ABOUT THIS EXERCISE – Please copy, exactly as they appear below, the lines from the one containing "(** * zwiftpower: event" through the one containing "Numbers are modelled".

Saved entries –
● ● ● ●
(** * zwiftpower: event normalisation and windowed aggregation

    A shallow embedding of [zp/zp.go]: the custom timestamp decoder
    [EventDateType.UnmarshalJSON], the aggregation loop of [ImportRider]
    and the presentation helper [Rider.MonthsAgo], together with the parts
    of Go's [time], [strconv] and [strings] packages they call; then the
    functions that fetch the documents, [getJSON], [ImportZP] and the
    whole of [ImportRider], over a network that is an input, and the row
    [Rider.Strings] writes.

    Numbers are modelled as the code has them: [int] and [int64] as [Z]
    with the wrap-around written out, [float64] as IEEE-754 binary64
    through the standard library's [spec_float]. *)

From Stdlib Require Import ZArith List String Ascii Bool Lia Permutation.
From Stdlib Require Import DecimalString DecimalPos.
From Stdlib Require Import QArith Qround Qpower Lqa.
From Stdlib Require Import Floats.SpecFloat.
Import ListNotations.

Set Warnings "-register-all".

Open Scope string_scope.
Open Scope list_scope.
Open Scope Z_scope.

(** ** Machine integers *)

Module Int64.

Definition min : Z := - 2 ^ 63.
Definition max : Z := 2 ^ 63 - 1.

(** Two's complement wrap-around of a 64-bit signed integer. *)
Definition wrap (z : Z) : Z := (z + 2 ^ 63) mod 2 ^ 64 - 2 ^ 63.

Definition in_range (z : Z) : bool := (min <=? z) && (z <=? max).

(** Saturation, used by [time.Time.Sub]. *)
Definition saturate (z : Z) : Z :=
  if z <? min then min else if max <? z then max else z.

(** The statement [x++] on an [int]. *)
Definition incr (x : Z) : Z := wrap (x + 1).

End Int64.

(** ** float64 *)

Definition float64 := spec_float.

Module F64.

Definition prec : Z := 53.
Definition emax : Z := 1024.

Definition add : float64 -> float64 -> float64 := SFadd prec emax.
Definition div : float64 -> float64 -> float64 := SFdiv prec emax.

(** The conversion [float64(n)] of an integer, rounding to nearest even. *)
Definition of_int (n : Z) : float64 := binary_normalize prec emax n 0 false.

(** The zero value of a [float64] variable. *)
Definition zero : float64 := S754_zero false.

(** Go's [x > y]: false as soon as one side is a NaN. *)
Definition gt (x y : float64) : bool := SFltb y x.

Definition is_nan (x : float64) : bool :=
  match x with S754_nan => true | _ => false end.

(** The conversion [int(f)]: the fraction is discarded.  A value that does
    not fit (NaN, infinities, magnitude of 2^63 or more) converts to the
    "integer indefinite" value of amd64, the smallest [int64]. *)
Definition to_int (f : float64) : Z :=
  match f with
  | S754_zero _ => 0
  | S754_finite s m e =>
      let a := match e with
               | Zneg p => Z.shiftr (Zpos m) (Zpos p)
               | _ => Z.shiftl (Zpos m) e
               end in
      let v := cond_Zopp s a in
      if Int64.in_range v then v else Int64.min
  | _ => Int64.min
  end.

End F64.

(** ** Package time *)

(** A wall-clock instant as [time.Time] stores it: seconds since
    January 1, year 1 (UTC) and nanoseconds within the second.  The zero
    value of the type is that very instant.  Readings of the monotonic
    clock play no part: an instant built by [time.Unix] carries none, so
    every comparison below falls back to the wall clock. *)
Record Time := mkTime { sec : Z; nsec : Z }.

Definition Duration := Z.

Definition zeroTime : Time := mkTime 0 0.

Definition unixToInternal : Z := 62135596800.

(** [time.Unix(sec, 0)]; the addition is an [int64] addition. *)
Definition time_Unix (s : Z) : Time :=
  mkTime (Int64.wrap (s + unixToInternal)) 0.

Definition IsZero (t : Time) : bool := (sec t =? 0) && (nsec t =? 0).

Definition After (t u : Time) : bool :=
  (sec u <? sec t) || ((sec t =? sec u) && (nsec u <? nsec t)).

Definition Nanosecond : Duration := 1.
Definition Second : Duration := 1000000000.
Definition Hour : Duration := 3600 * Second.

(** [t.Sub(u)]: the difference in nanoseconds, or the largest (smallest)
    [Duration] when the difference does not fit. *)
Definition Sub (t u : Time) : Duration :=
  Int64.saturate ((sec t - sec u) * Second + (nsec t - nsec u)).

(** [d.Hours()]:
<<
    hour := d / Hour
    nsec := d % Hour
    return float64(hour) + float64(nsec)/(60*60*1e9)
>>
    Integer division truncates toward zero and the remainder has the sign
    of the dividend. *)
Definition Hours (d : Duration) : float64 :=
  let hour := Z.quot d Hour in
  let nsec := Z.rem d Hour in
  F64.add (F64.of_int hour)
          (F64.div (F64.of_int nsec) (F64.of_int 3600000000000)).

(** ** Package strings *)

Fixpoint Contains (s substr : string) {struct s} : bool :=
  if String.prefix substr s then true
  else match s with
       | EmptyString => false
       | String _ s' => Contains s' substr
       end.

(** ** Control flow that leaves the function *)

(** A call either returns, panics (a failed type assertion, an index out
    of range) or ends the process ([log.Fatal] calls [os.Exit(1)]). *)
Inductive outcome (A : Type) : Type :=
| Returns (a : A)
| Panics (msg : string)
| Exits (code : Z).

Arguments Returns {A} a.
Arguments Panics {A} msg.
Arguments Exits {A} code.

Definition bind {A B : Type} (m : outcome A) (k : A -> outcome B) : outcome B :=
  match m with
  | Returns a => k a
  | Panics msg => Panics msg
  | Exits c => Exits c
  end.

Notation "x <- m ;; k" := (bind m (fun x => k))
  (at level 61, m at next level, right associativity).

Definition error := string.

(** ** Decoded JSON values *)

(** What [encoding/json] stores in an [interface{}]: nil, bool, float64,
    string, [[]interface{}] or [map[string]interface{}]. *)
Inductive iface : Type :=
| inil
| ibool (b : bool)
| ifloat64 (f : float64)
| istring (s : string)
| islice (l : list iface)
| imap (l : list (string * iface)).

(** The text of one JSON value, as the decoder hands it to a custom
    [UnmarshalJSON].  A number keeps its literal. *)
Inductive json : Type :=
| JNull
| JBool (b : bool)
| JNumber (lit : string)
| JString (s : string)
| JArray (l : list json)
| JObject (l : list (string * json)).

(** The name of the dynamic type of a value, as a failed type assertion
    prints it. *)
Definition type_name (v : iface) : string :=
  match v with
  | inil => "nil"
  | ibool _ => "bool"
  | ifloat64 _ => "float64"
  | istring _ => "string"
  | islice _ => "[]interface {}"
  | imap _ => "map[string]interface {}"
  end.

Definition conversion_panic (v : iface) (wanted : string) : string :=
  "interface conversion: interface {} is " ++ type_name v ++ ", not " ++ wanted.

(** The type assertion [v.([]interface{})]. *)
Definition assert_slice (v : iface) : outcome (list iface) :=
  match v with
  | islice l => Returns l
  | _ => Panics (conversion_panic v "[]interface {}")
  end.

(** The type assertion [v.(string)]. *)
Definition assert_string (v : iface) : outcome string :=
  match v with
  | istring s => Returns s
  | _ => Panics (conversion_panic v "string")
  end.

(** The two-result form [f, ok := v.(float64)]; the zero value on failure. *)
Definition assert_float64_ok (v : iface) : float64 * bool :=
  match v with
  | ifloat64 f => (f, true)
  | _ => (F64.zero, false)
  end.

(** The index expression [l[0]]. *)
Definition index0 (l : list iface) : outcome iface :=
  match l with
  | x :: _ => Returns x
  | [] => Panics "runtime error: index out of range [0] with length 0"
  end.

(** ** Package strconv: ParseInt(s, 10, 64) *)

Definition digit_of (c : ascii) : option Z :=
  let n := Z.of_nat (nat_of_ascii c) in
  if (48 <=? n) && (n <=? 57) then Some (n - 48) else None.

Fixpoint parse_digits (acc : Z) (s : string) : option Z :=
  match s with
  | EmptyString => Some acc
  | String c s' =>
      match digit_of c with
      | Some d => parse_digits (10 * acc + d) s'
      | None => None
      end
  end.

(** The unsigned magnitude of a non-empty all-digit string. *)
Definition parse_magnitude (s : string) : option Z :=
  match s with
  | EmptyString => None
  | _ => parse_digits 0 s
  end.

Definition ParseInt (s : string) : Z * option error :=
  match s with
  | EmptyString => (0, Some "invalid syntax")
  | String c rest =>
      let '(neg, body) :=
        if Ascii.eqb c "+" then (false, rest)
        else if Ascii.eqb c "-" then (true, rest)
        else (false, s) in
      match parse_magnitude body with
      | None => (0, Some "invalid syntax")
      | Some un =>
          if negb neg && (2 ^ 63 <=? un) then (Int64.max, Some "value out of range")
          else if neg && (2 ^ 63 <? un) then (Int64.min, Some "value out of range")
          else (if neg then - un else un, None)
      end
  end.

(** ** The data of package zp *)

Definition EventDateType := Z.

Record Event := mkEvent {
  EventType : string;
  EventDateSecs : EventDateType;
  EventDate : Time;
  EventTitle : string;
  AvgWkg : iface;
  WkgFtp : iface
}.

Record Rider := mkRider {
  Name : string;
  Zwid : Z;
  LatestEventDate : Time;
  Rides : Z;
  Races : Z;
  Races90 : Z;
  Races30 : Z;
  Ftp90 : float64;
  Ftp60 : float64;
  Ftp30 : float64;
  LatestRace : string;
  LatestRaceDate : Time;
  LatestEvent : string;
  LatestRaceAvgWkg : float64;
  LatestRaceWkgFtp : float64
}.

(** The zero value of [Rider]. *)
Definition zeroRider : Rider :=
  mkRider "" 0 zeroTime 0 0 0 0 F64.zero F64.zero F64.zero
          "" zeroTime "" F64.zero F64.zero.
● ● ● ●
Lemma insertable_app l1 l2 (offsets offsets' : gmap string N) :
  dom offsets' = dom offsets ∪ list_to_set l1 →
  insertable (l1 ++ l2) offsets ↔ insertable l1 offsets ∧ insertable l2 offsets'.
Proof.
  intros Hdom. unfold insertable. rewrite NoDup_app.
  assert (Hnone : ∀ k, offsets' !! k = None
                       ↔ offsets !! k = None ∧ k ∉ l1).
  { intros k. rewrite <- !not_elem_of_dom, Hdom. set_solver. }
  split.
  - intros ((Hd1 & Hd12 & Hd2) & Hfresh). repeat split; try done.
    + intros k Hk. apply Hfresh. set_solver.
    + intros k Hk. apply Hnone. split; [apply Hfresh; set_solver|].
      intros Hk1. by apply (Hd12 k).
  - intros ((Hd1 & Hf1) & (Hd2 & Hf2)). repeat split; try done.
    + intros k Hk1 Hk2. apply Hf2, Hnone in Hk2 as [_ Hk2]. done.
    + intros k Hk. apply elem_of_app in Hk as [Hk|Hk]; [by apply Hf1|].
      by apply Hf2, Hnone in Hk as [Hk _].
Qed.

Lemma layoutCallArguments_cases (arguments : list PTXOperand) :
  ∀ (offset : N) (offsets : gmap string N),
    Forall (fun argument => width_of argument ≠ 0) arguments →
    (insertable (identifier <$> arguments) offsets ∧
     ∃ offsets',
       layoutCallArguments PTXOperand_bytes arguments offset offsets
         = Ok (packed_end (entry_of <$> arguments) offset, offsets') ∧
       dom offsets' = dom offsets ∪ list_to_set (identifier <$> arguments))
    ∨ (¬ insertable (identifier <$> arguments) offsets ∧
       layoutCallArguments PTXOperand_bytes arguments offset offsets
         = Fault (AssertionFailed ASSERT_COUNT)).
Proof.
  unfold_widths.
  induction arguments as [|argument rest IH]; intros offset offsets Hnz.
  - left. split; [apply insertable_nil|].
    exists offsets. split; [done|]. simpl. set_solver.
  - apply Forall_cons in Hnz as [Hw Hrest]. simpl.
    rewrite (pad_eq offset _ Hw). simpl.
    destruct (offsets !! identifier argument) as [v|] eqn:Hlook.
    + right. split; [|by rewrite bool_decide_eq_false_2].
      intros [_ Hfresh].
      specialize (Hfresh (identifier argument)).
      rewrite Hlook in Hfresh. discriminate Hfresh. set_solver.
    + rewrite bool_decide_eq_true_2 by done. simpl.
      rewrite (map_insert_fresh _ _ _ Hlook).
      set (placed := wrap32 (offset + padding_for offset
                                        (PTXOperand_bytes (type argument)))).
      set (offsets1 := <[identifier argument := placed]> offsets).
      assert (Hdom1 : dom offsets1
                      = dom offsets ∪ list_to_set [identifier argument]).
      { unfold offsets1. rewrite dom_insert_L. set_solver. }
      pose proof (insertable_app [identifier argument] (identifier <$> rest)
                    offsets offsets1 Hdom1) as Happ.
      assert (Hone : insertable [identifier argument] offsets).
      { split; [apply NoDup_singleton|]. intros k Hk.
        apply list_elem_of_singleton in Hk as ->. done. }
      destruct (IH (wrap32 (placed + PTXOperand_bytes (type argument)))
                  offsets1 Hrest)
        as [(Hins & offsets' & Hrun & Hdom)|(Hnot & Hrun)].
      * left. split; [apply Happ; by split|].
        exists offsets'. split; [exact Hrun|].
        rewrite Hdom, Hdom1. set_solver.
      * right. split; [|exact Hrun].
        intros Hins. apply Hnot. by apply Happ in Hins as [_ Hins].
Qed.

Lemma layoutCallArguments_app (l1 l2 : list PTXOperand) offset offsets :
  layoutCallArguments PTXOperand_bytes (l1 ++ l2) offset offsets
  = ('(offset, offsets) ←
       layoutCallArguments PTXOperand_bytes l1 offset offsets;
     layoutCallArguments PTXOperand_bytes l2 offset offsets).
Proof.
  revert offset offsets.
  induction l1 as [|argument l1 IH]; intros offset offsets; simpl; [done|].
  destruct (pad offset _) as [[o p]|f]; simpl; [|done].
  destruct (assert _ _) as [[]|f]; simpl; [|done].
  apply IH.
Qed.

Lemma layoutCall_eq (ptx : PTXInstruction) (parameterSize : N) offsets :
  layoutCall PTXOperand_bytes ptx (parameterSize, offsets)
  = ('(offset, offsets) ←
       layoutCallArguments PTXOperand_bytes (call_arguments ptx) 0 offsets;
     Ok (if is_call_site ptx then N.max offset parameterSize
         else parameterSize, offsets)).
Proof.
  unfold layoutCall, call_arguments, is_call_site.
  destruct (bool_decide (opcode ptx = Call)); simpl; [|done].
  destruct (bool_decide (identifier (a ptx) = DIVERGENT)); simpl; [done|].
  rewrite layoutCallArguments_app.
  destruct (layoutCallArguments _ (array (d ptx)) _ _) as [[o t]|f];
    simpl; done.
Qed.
● ● ● ●
ANSWER FOR THIS EXERCISE –
(** * zwiftpower: event normalisation and windowed aggregation

    A shallow embedding of [zp/zp.go]: the custom timestamp decoder
    [EventDateType.UnmarshalJSON], the aggregation loop of [ImportRider]
    and the presentation helper [Rider.MonthsAgo], together with the parts
    of Go's [time], [strconv] and [strings] packages they call; then the
    functions that fetch the documents, [getJSON], [ImportZP] and the
    whole of [ImportRider], over a network that is an input, and the row
    [Rider.Strings] writes.

    Numbers are modelled as the code has them: [int] and [int64] as [Z]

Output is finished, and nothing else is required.